The garden-plot she hasn't kept is her virginity, her reputation, her marriageability—the only real currency Victorian women had. The metaphor runs through the whole poem: she slept at noon (was careless in broad daylight), plucked her own flowers (made her own choice, wasn't forced), and now faces comfortless cold exile. The repetition of fool in stanza one isn't self-pity—it's brutal self-assessment. She knew the rules and broke them anyway.

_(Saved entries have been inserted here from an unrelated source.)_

(* ===== verification/_CoqProject ===== *)
-Q . S2P
Prelude.v
Types.v
Cstring.v
Queue.v
Memory.v
Kernel.v
Sched.v
Observe.v
Sem.v
Msg.v
Clock.v
Devsw.v
Proc.v
Init.v
System.v
Future.v
Ring.v
Tty.v
Ttylib.v
Ttyin.v
Ttyout.v
Bufpool.v
Ports.v
Xmalloc.v
Qsort.v
Clib.v
Doprnt.v
Bytes.v
Doscan.v
Doscanthm.v
Lift.v
Name.v
Namethm.v
Net.v
Netlib.v
Arp.v
Udp.v
Icmp.v
Ip.v
Dotted.v
Udpthm.v
Frame.v
Netsend.v
Netrecv.v
Netok.v
Arpthm.v
Netthm.v
Fs.v
Fsthm.v
Shell.v
Shellthm.v
Kv.v
Kvtab.v
Kvlru.v
Kvops.v
Kvspec.v
Kvthm.v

What's startling is the finality. Most Victorian redemption narratives offered fallen women a path back through repentance, suffering, and death. This speaker rejects that script entirely. When others offer sun-warm'd sweet to-morrow, she shuts them down: Talk what you please. She sits alone with sorrow, not shame—there's a distinction. She's not asking for forgiveness because she knows the social death is permanent. Victorian England didn't forgive women who 'fell,' even once.